The chassis 204 may be mounted with a fixed orientation, or be coupled via an actuator to a fixture such that the chassis 204 may move. Actuators may include piezoelectric actuators, motors, linear actuators, and other devices configured to displace or move the chassis 204 or components therein such as the projector 206 and/or the camera 210. For example, in one implementation, the actuator may comprise a pan motor 214, tilt motor 216, and so forth. The pan motor 214 is configured to rotate the chassis 204 in a yawing motion. The tilt motor 216 is configured to change the pitch of the chassis 204. By panning and/or tilting the chassis 204, different views of the scene may be acquired. The spatial analysis module 142 may use the different views to monitor objects within the environment.

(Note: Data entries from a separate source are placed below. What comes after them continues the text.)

Lemma retire_loop_ok ids : forall s,
  core s -> NoDup ids -> (forall id, id ∈ ids -> is_Some (requests s !! id)) ->
  exists kept s', retire_loop ids s = (Ok kept, s') /\ core s' /\ kept_members s s' /\ NoDup kept /\
    kept ⊆ ids /\
    (forall id, id ∉ ids -> requests s' !! id = requests s !! id) /\
    (forall id r, id ∈ ids -> requests s !! id = Some r ->
       (id ∈ kept /\ ~ has_terminal s' r /\ requests s' !! id = Some r) \/
       (id ∉ kept /\ has_terminal s' r /\ requests s' !! id = None)).
Proof.
  induction ids as [|id ids IH]; intros s Hc Hn Hids; simpl.
  { exists [], s. do 2 (split; [done|]). split; [split; try done; apply Forall2_drained_refl|].
    split; [constructor|]. split; [done|]. split; [done|]. set_solver. }
  apply NoDup_cons in Hn as [Hni Hn].
  destruct (yield_eq s) as (e & l & Hy & Hl). set (s1 := set_env e (set_boxes l s)) in *.
  pose proof (drained_core e l s Hc Hl) as Hc1. fold s1 in Hc1.
  assert (kept_members s s1) as Hrt by (by split).
  destruct (Hids id) as [r Hr]; [set_solver|].
  destruct (request_box id r s1 Hc1 Hr) as (x & Hx & Hok & _).
  rewrite (bind_ok _ _ _ _ _ Hy). rewrite (bind_ok _ _ _ _ _ (request_at_ok id s1 r Hr)).
  rewrite (bind_ok _ _ _ _ _ (box_at_ok _ _ _ Hx)).
  destruct (ob_terminal x) eqn:Ht.
  - rewrite bind_modify. set (s2 := set_requests (delete id (requests s1)) (order s1) s1).
    destruct (IH s2) as (kept & s' & Heq & Hc' & Hrt' & Hnk & Hsub & Hout & Hin).
    + by apply core_delete.
    + done.
    + intros i Hi. simpl. rewrite lookup_delete_ne by (intros <-; done). apply Hids. set_solver.
    + exists kept, s'. split; [done|]. split; [done|]. split.
      { eapply kept_trans; [exact Hrt|]. destruct Hrt'. by split. }
      split; [done|]. split; [set_solver|]. split.
      * intros i Hi. rewrite Hout by set_solver. simpl. apply lookup_delete_ne. set_solver.
      * intros i ri [->|Hi]%elem_of_cons Hri.
        -- right. split; [set_solver|]. assert (ri = r) as -> by congruence. split.
           ++ apply (kept_terminal _ _ _ Hrt'). by exists x.
           ++ rewrite Hout by done. apply lookup_delete_eq.
        -- apply Hin; [done|]. simpl. rewrite lookup_delete_ne by (intros <-; done). done.
  - destruct (IH s1) as (kept & s' & Heq & Hc' & Hrt' & Hnk & Hsub & Hout & Hin).
    + done.
    + done.
    + intros i Hi. apply Hids. set_solver.
    + exists (id :: kept), s'. rewrite (bind_ok _ _ _ _ _ Heq).
      split; [done|]. split; [done|]. split; [by eapply kept_trans|].
      split; [constructor; [set_solver|done]|]. split; [set_solver|]. split.
      * intros i Hi. apply Hout. set_solver.
      * intros i ri [->|Hi]%elem_of_cons Hri.
        -- left. split; [set_solver|]. assert (ri = r) as -> by congruence. split.
           ++ rewrite (kept_terminal _ _ _ Hrt'). intros (y & Hy' & Hty).
              change (boxes s1 !! outbox r = Some y) in Hy'. congruence.
           ++ by rewrite Hout.
        -- destruct (Hin i ri Hi Hri) as [(? & ? & ?)|(? & ? & ?)]; [left|right]; set_solver.
Qed.

(** No active request has a terminal outbox. *)
Definition all_open (s : State) : Prop :=
  forall id r, requests s !! id = Some r -> ~ has_terminal s r.

Lemma retire_inv s : inv s ->
  exists s', retire s = (Ok tt, s') /\ inv s' /\ all_open s'.
Proof.
  intros (Hc & [Hn Hk] & Ho). unfold retire. rewrite bind_get.
  destruct (retire_loop_ok (order s) s Hc Hn) as (kept & s' & Heq & Hc' & Hrt & Hnk & Hsub & Hout & Hin).
  { intros id. apply Hk. }
  rewrite (bind_ok _ _ _ _ _ Heq). eexists. split; [reflexivity|].
  assert (forall id r, requests s' !! id = Some r ->
    requests s !! id = Some r /\ id ∈ kept /\ ~ has_terminal s' r) as Hback.
  { intros id r Hr. destruct (decide (id ∈ order s)) as [Hi|Hi].
    - destruct (proj1 (Hk id) Hi) as [ri Hri].
      destruct (Hin id ri Hi Hri) as [(? & ? & ?)|(? & ? & ?)]; [|congruence].
      assert (ri = r) as -> by congruence. done.
    - rewrite Hout in Hr by done. destruct Hi. apply Hk. by exists r. }
  split; [split; [by apply (core_eq s')|split]|].
  - split; [done|]. simpl. intros id. split.
    + intros Hi. assert (id ∈ order s) as Hio by (by apply Hsub).
      destruct (proj1 (Hk id) Hio) as [r Hr].
      destruct (Hin id r Hio Hr) as [(? & ? & ?)|(? & ? & ?)]; [by eexists|done].
    + intros [r Hr]. by apply (Hback id r).
  - intros Hh id Hid. simpl in *. rewrite (rt_healthy _ _ Hrt) in Hh.
    rewrite (rt_engine _ _ Hrt) in Hid. destruct (Ho Hh id Hid) as (r & Hr & Ha & Hf).
    exists r. split; [|done].
    destruct (Hin id r) as [(? & ? & ?)|(_ & Hterm & _)];
      [apply Hk; by eexists|done|done|]. exfalso.
    apply (kept_terminal _ _ _ Hrt) in Hterm as (x & Hx & Ht).
    destruct (request_box id r s Hc Hr) as (x' & Hx' & [_ _ _ Hp] & _).
    assert (x' = x) as -> by congruence. rewrite Ht in Hp. destruct Hp. congruence.
  - intros id r Hr. by apply (Hback id r Hr).
Qed.

(** ** The rest of a round *)

Lemma no_requests_true s : no_requests s = true -> requests s = ∅.
Proof. unfold no_requests. intros Hz%bool_decide_eq_true. by apply map_size_empty_inv. Qed.

Lemma finish_reload_inv s : inv s ->
  exists s', finish_reload s = (Ok tt, s') /\ inv s' /\ requests s' = requests s /\
    boxes s' = boxes s.
Proof.
  intros Hi. unfold finish_reload. rewrite bind_get.
  destruct (reload s) as [[context n]|]; [|by exists s].
  destruct (no_requests s) eqn:He; [|by exists s]. apply no_requests_true in He.
  unfold try_catch, call, mbind, M_bind. destruct (eng_reload context (engine s)) as [[c|e] e'] eqn:Hr;
    (eexists; split; [reflexivity|]; split; [|done]).
  - destruct Hi as (Hc & Hk & Ho). split; [by apply (core_eq s)|]. split; [by apply (keys_eq s)|].
    apply owned_idle. intros _. simpl. pose proof (law_reload context (engine s) c) as Hl.
    rewrite Hr in Hl. by apply Hl.
  - by apply (inv_eq s).
Qed.

Lemma rotate_inv s : inv s ->
  exists s', rotate s = (Ok tt, s') /\ inv s' /\ requests s' = requests s /\ boxes s' = boxes s.
Proof.
  intros (Hc & [Hn Hk] & Ho). unfold rotate, modify. eexists. split; [reflexivity|].
  destruct (order s) as [|id rest] eqn:Hor.
  { split; [|done]. split; [done|]. split; [|done]. split; rewrite Hor; done. }
  split; [|done]. split; [by apply (core_eq s)|]. split; [|done].
  assert (rest ++ [id] ≡ₚ id :: rest) as Hp by (by rewrite Permutation_app_comm).
  split; simpl; [by rewrite Hp|]. intros i. rewrite Hp. apply Hk.
Qed.

(** ** Commands *)

Lemma inv_same_but s s' :
  requests s' = requests s -> order s' = order s -> boxes s' = boxes s ->
  engine s' = engine s -> (healthy s' = true -> healthy s = true) -> inv s -> inv s'.
Proof.
  intros ? ? ? He Hh. apply inv_eq; try done. intros. rewrite He. auto.
Qed.

Lemma any_session_false f s id r :
  any_session f s = false -> requests s !! id = Some r -> f (req_session (input r)) = false.
Proof.
  intros Ha Hr. apply not_true_iff_false. intros Ht. apply not_true_iff_false in Ha. apply Ha.
  apply existsb_exists. exists (id, r). split; [|done].
  by apply list_elem_of_In, elem_of_map_to_list.
Qed.

Lemma box_empty_ok : box_ok empty_box.
Proof.
  split; simpl; [done|constructor|]. unfold size_of, terminal_reserve in *. simpl. lia.
Qed.

Lemma submit_core (r : EngineRequest Payload) s :
  core s -> submit_check r = Ok tt -> requests s !! req_id r = None ->
  (req_session r <> ""%string -> any_session (fun o => bool_decide (o = req_session r)) s = false) ->
  core (set_requests (<[req_id r := new_request r (length (boxes s))]> (requests s))
          (order s ++ [req_id r]) (set_boxes (boxes s ++ [empty_box]) s)).
Proof.
  intros Hc Hchk Hnone Hses.
  assert (forall i ri, requests s !! i = Some ri -> (outbox ri < length (boxes s))%nat) as Hlt.
  { intros i ri Hi. destruct (co_req _ Hc i ri Hi) as (x & Hx & _). by eapply lookup_lt_Some. }
  assert (forall i ri, requests s !! i = Some ri -> req_session r <> ""%string ->
    req_session (input ri) <> req_session r) as Hdiff.
  { intros i ri Hi Hne Heq. specialize (Hses Hne).
    pose proof (any_session_false _ _ _ _ Hses Hi) as Hb. by rewrite Heq, bool_decide_true in Hb. }
  destruct Hc as [Hreq Hinj Hbox Hs]. split; simpl.
  - intros i ri Hi. apply lookup_insert_Some in Hi as [[<- <-]|[_ Hi]].
    + exists empty_box. simpl. rewrite lookup_app_r, Nat.sub_diag by lia. split; [done|].
      split; simpl; try done; try constructor.
      unfold submit_check in Hchk. destruct (_ || _) eqn:Ec; [done|].
      apply orb_false_iff in Ec as [_ Ec%Z.ltb_ge]. lia.
    + destruct (Hreq i ri Hi) as (x & Hx & Hok). exists x. split; [|done].
      by apply lookup_app_l_Some.
  - intros i j ri rj Hi Hj.
    apply lookup_insert_Some in Hi as [[<- <-]|[_ Hi]];
      apply lookup_insert_Some in Hj as [[<- <-]|[_ Hj]]; simpl; try done; eauto.
    + specialize (Hlt j rj Hj). lia.
    + specialize (Hlt i ri Hi). lia.
  - apply Forall_app. split; [done|]. constructor; [apply box_empty_ok|constructor].
  - intros i j ri rj Hi Hj.
    apply lookup_insert_Some in Hi as [[<- <-]|[_ Hi]];
      apply lookup_insert_Some in Hj as [[<- <-]|[_ Hj]]; simpl; try done; eauto.
    + intros Hne Heq. by destruct (Hdiff j rj Hj Hne).
    + intros Hne Heq. destruct (Hdiff i ri Hi); congruence.
Qed.

Lemma do_submit_inv stopping (r : EngineRequest Payload) n s :
  inv s -> submit_check r = Ok tt -> inv (do_submit stopping r n s).2.
Proof.
  intros Hinv Hchk. pose proof Hinv as (Hc & [Hn Hk] & Ho). unfold do_submit. rewrite bind_get.
  destruct (stopping || _ || _ || _); [exact Hinv|].
  destruct (bool_decide (is_Some _)) eqn:Eid; [exact Hinv|]. apply bool_decide_eq_false in Eid.
  destruct (negb _ && _) eqn:Eses; [exact Hinv|]. rewrite bind_modify. simpl.
  assert (requests s !! req_id r = None) as Hnone by (by apply eq_None_not_Some).
  match goal with |- inv (add_reply _ _ ?t) => assert (inv t) as Hi; [|by apply (inv_same_but t)] end.
  split.
  - apply submit_core; try done. intros Hne. apply andb_false_iff in Eses as [Eb|]; [|done].
    by rewrite bool_decide_false in Eb.
  - split; [split|]; simpl.
    + apply NoDup_app. split; [done|]. split; [|apply NoDup_singleton].
      intros i Hi ->%list_elem_of_singleton. apply Hk in Hi. by destruct Eid.
    + intros i. rewrite elem_of_app, list_elem_of_singleton, Hk, lookup_insert_is_Some'. naive_solver.
    + intros Hh i Hi. destruct (Ho Hh i Hi) as (ri & Hri & Ha & Hf). exists ri. split; [|done].
      simpl. rewrite lookup_insert_ne; [done|]. intros <-. congruence.
Qed.

Definition same_keys (s s' : State) : Prop :=
  forall id, is_Some (requests s' !! id) <-> is_Some (requests s !! id).

Lemma cancel_inv id s : inv s -> is_Some (requests s !! id) ->
  exists s', cancel id s = (Ok tt, s') /\ inv s' /\ same_keys s s'.
Proof.
  intros (Hc & Hk & Ho) [r Hr]. destruct (cancel_ok id s r Hc Hr) as (s' & Heq & Hc' & Hev & _).
  exists s'. split; [done|]. split.
  - split; [done|]. split; [by eapply evolves_keys|by apply (evolves_owned _ _ _ Hev)].
  - intros i. by eapply evolves_dom.
Qed.

Lemma do_cancel_inv id session all n s :
  inv s -> inv (do_cancel limits sizeof_event sizeof_diff iter id session all n s).2.
Proof.
  intros Hinv. unfold do_cancel. rewrite bind_get.
  enough (hoare (fun t => inv t /\ same_keys s t)
    (fold_each (iter (requests s)) (fun found key =>
       r ← request_at key;
       if cancel_matches id session all key r
       then cancel key ≫= fun _ => mret true else mret found) false)
    (fun _ t => inv t /\ same_keys s t) (fun _ => False)) as Hfold.
  { specialize (Hfold s). unfold mbind at 1, M_bind at 1.
    destruct (fold_each _ _ false s) as [[b|e] s']; [|by destruct Hfold].
    destruct Hfold as [Hinv' _]; [done|]. by apply (inv_same_but s'). }
  apply (hoare_fold_each _ _ (fun _ t => inv t /\ same_keys s t)).
  intros b key Hkey t [Ht Hd]. apply iter_in, Hd in Hkey. pose proof Hkey as [r Hr].
  rewrite (bind_ok _ _ _ _ _ (request_at_ok _ _ _ Hr)).
  destruct (cancel_matches _ _ _ _ _); [|done].
  destruct (cancel_inv key t Ht Hkey) as (t' & Heq & Ht' & Hd').
  rewrite (bind_ok _ _ _ _ _ Heq). split; [done|]. intros i. by rewrite (Hd' i).
Qed.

One or more microphones 218 may be disposed within the chassis 204, or elsewhere within the scene. These microphones 218 may be used to acquire input from the user, for echolocation, location determination of a sound, or to otherwise aid in the characterization of and receipt of input from the scene. For example, the user may make a particular noise, such as a tap on a wall or snap of the fingers, which are pre-designated to initiate an augmented reality function. The user may alternatively use voice commands. Such audio inputs may be located within the scene using time-of-arrival differences among the microphones and used to summon an active zone within the augmented reality environment. Further, the microphones 218 may be used to receive voice input from the user for purposes of identifying and authenticating the user. The voice input may be received and passed to the user identification and authentication module 152 in the computing device 130 for analysis and verification.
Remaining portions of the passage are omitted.